→ Directions for this task
Copy out all the lines in the records that include the word "Hrest".

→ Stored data
☆ ☆ ☆ ☆

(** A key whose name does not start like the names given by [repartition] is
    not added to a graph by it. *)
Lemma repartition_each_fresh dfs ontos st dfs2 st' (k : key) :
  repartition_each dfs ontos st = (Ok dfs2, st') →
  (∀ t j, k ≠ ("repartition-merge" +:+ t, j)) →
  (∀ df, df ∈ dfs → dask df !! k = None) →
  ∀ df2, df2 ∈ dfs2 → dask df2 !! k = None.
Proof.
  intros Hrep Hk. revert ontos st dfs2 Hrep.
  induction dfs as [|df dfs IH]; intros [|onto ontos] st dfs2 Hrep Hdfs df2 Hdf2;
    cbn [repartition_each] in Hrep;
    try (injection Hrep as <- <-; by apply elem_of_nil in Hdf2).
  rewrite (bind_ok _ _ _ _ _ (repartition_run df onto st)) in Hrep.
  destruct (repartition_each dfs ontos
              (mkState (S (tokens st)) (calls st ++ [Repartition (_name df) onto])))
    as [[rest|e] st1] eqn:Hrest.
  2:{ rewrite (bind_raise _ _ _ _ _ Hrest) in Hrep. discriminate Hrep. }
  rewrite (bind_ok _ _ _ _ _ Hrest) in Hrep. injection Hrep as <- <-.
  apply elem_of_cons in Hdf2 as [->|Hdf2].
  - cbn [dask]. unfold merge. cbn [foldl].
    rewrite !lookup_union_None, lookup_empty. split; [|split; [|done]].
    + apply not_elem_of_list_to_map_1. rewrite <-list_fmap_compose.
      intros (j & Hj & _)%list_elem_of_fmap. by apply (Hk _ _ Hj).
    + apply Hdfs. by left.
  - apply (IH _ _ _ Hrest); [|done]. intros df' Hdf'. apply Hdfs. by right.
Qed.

☆ ☆ ☆ ☆

→ Your response
    as [[rest|e] st1] eqn:Hrest.
  2:{ rewrite (bind_raise _ _ _ _ _ Hrest) in Hrep. discriminate Hrep. }
  rewrite (bind_ok _ _ _ _ _ Hrest) in Hrep. injection Hrep as <- <-.
  - apply (IH _ _ _ Hrest); [|done]. intros df' Hdf'. apply Hdfs. by right.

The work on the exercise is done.